Use all(...) when several routines should start together and produce one ordered result.

import { sleep } from "@shajara/host";
import { all, wait } from "@shajara/host/primitives";
function* loadSession() {
const sessionFuture = yield* all([
function* loadUserName() {
yield* sleep(20);
return "Ada";
},
function* loadPermissions() {
yield* sleep(10);
return ["read", "write"];
},
]);
const [userName, permissions] = yield* wait(sessionFuture);
// userName is "Ada"; permissions is ["read", "write"].
return { permissions, userName };
}

all(...) starts the routines and returns one future for their ordered result. The caller can keep going after the group starts, then use wait(...) where the values are needed.

This is close to Promise.all(...) in result shape, but the wait stays explicit in the routine. Starting the group and waiting for the result are two separate moves.

Use race(...) when a routine needs the first successful result from several alternatives.

import { sleep } from "@shajara/host";
import { race } from "@shajara/host/primitives";
function* loadFastProfile() {
const profile = yield* race([
function* cache() {
yield* sleep(30);
return "cached profile";
},
function* network() {
yield* sleep(5);
return "network profile";
},
]);
// profile is "network profile".
return profile;
}

After network wins, race(...) cancels the remaining routine and returns the winning value to loadFastProfile.

This differs from Promise.race(...), which settles with the first promise result. race(...) returns the winning value only after shajara has handled the non-winning routine.

all(...) returns a future, so the caller still decides where to wait for the ordered values. race(...) returns a value, so the caller resumes after the alternatives have already converged to one result.

For now, read that as an interface shape: future means wait later; value means this API already waited through the routines it started.

When plain JavaScript code would create a promise with new Promise(...) or Promise.withResolvers(...), use completer(...) to create a shajara future and settle it from callbacks.

import { completer } from "@shajara/host";
import { wait } from "@shajara/host/primitives";
function* locateUser() {
const { future, reject, resolve } = yield* completer<GeolocationPosition>();
navigator.geolocation.getCurrentPosition(resolve, reject);
return yield* wait(future);
}

Callback code settles the future; the routine waits for the same result with wait(...).

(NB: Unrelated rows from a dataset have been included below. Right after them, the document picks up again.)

(* ===== verification/WsSession.v ===== *)
(** One accepted session at run time: the three goroutines of
    [openai/internal/websocket/handler.go] after the handshake.

    [WsHandler] says what each loop does with what it is given, and what the
    handler does with the first result.  Here the handler, [readLoop] and
    [writeLoop] are three programs that take their steps in any order and share
    the channel [errorsChannel], the context and the connection.  What the peer
    sends, what the backend's [Handle] and the connection's [Write] answer, when
    the two-second timer fires and when somebody else cancels the context is
    left open.  Of [github.com/coder/websocket] the rules use what its
    documentation says of a closed connection: its reads and writes fail.

    A goroutine's state is its program counter with the variables it has at that
    point; the histories say what it was given and what it did. *)
From S2P Require Import Prelude GoStrings GoHttp Errors Services Backend JsonString World.
From S2P Require Import Json WsCodec ProfileData Profile RestHandler WsHandler.

(** ** The goroutine of [readLoop] *)

Inductive reader_pc :=
| Reading                                  (* connection.Read(ctx) *)
| Decoded (event : Event)                  (* about to call session.Handle *)
| Handling (event : Event)                 (* inside session.Handle *)
| ReadSending (err : option goerror)       (* errorsChannel <- *)
| ReadGone (err : option goerror).

Record read_side := mkReadSide {
  rs_pc : reader_pc;
  rs_reads : list read_result;
  rs_answers : list (option goerror);
  rs_handled : list Event }.

(** From [Read] to the call of [Handle], or to the [return]. *)
Definition after_read (surface : SessionSurface) (frame : read_result) : reader_pc :=
  match frame with
  | ReadError err => ReadSending (Some err)
  | ReadFrame false _ => ReadSending (Some (protocolError "binary frames are not supported"))
  | ReadFrame true data =>
      match decodeEvent data with
      | Err err => ReadSending (Some err)
      | Ok event =>
          if negb (eventAllowed surface "client" (ev_Type event)) then
            ReadSending (Some (protocolError
              "event type is outside the active compatibility profile"))
          else Decoded event
      end
  end.

Definition after_Handle (answer : option goerror) : reader_pc :=
  match answer with Some err => ReadSending (Some err) | None => Reading end.

(** [closed]: the connection has been closed. *)
Inductive read_step (surface : SessionSurface) (closed : bool) : read_side → read_side → Prop :=
| read_frame frame reads answers handled :
    (closed = true → ∃ err, frame = ReadError err) →
    read_step surface closed (mkReadSide Reading reads answers handled)
      (mkReadSide (after_read surface frame) (reads ++ [frame]) answers handled)
| read_call event reads answers handled :
    read_step surface closed (mkReadSide (Decoded event) reads answers handled)
      (mkReadSide (Handling event) reads answers (handled ++ [event]))
| read_answer event reads answers handled answer :
    read_step surface closed (mkReadSide (Handling event) reads answers handled)
      (mkReadSide (after_Handle answer) reads (answers ++ [answer]) handled).

(** ** The goroutine of [writeLoop] *)

Inductive writer_pc :=
| Selecting                                (* select *)
| Writing (data : string)                  (* connection.Write(ctx, data) *)
| WriteSending (err : option goerror)      (* errorsChannel <- *)
| WriteGone (err : option goerror)
| WriteCrashed.                            (* a panic nobody recovers *)

Record write_side := mkWriteSide {
  ws_pc : writer_pc;
  ws_tape : list selection;
  ws_answers : list (option goerror);
  ws_written : list string }.

(** From the [select] to the call of [Write], or to the [return]. *)
Definition after_select (surface : SessionSurface) (ctx_err : goerror) (item : selection)
    : writer_pc :=
  match item with
  | SelDone => WriteSending (Some ctx_err)
  | SelClosed => WriteSending None
  | SelEvent event =>
      if negb (eventAllowed surface "server" (ev_Type event)) then
        WriteSending (Some (protocolError
          "backend event type is outside the active compatibility profile"))
      else match encodeEvent event with
      | None => WriteCrashed
      | Some (Err err) => WriteSending (Some err)
      | Some (Ok data) => Writing data
      end
  end.

Definition after_Write (answer : option goerror) : writer_pc :=
  match answer with Some err => WriteSending (Some err) | None => Selecting end.

(** The message a program counter passes to [Write]. *)
Definition passed (pc : writer_pc) : list string :=
  match pc with Writing data => [data] | _ => [] end.

Inductive write_step (surface : SessionSurface) (ctx_err : goerror) (closed cancelled : bool)
    : write_side → write_side → Prop :=
| write_select item tape answers written :
    (item = SelDone → cancelled = true) →
    write_step surface ctx_err closed cancelled (mkWriteSide Selecting tape answers written)
      (mkWriteSide (after_select surface ctx_err item) (tape ++ [item]) answers
        (written ++ passed (after_select surface ctx_err item)))
| write_answer data tape answers written answer :
    (closed = true → is_Some answer) →
    write_step surface ctx_err closed cancelled (mkWriteSide (Writing data) tape answers written)
      (mkWriteSide (after_Write answer) tape (answers ++ [answer]) written).

(** ** The goroutine of [ServeHTTP] *)

Inductive handler_pc :=
| Awaiting                                 (* err = <-errorsChannel *)
| Received (err : option goerror)          (* closeReason(err) *)
| Closing (todo : list action) (next : handler_pc)   (* inside closeOnce.Do *)
| Draining                                 (* select with the timer *)
| Deferred (panicking : bool)              (* the deferred closeAll *)
| Finished (panicking : bool).

Record serve_side := mkServeSide {
  sv_pc : handler_pc;
  sv_err : option (option goerror);        (* the variable err, once received *)
  sv_closeOnce : bool;
  sv_log : list action }.

Definition closing (code : Z) (reason : string) : list action :=
  [ActCancel; ActCloseSession; ActCloseConnection code reason].

(** [closeAll(code, reason)], then [next]. *)
Definition enter_closeAll (closeOnce : bool) (code : Z) (reason : string) (next : handler_pc)
    : handler_pc :=
  if closeOnce then next else Closing (closing code reason) next.

(** The handler's own steps; the first list is the channel it receives from. *)
Inductive serve_step (closeStatus : goerror → Z)
    : list (option goerror) * serve_side → list (option goerror) * serve_side → Prop :=
| serve_receive err chan first once log :
    serve_step closeStatus (err :: chan, mkServeSide Awaiting first once log)
      (chan, mkServeSide (Received err) (Some err) once log)
| serve_close err chan first once log code reason :
    closeReason closeStatus err = Some (code, reason) →
    serve_step closeStatus (chan, mkServeSide (Received err) first once log)
      (chan, mkServeSide (enter_closeAll once code reason Draining) first true log)
| serve_panic err chan first once log :
    closeReason closeStatus err = None →
    serve_step closeStatus (chan, mkServeSide (Received err) first once log)
      (chan, mkServeSide (Deferred true) first once log)
| serve_act a todo next chan first once log :
    serve_step closeStatus (chan, mkServeSide (Closing (a :: todo) next) first once log)
      (chan, mkServeSide (Closing todo next) first once (log ++ [a]))
| serve_closed next chan first once log :
    serve_step closeStatus (chan, mkServeSide (Closing [] next) first once log)
      (chan, mkServeSide next first once log)
| serve_drain err chan first once log :
    serve_step closeStatus (err :: chan, mkServeSide Draining first once log)
      (chan, mkServeSide (Deferred false) first once log)
| serve_timer chan first once log :
    serve_step closeStatus (chan, mkServeSide Draining first once log)
      (chan, mkServeSide (Deferred false) first once log)
| serve_deferred panicking chan first once log :
    serve_step closeStatus (chan, mkServeSide (Deferred panicking) first once log)
      (chan, mkServeSide (enter_closeAll once StatusNormalClosure "OK" (Finished panicking))
        first true log).

(** ** The session *)

Record live_session := mkLive {
  lv_serve : serve_side;
  lv_read : read_side;
  lv_write : write_side;
  lv_errorsChannel : list (option goerror);
  lv_cancelled : bool }.                   (* by somebody else: Shutdown, the server *)

Definition errors_capacity : nat := 2.

Definition opened : live_session :=
  mkLive (mkServeSide Awaiting None false []) (mkReadSide Reading [] [] [])
    (mkWriteSide Selecting [] [] []) [] false.

Definition is_cancel (a : action) : bool := match a with ActCancel => true | _ => false end.

Definition connection_closed (s : live_session) : bool :=
  existsb is_close_connection (sv_log (lv_serve s)).
Definition session_closed (s : live_session) : bool :=
  existsb is_close_session (sv_log (lv_serve s)).
Definition ctx_cancelled (s : live_session) : bool :=
  lv_cancelled s || existsb is_cancel (sv_log (lv_serve s)).

(** A panic outside the goroutine of a request ends the process. *)
Definition crashed (s : live_session) : Prop := ws_pc (lv_write s) = WriteCrashed.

yield* completer(...) is not just generator call syntax. It creates the future and registers it with the current scope’s lifecycle, so if that scope ends while the future is still pending, shajara cancels the future instead of leaving a dangling handle.

Many promise-based APIs already accept an AbortSignal. abortSignal(...) returns one registered with the current scope.

import { abortSignal, until } from "@shajara/host";
function* loadProfile() {
const signal = yield* abortSignal();
const response = yield* until(() => fetch("/api/profile", { signal }));
return yield* until(() => response.json());
}

yield* abortSignal(...) registers the signal with the current scope. The returned signal does not cancel the routine by itself; it gives the Promise API a native cancellation handle when the scope starts closing.

Inside a routine, use promisify(...) when native Promise code needs to observe a shajara future.

import { promisify, sleep, until } from "@shajara/host";
import { spawn } from "@shajara/host/primitives";
function* loadAndReport() {
const profileFuture = yield* spawn(function* loadProfile() {
yield* sleep(10);
return "Ada";
});
const profilePromise = yield* promisify(profileFuture);
yield* until(() =>
profilePromise.then((name) =>
fetch("/api/profile-report", {
method: "POST",
body: JSON.stringify({ name }),
}),
),
);
}

The future still represents a shajara process result. The native Promise exposes that result at the boundary so ordinary Promise chains can continue from it.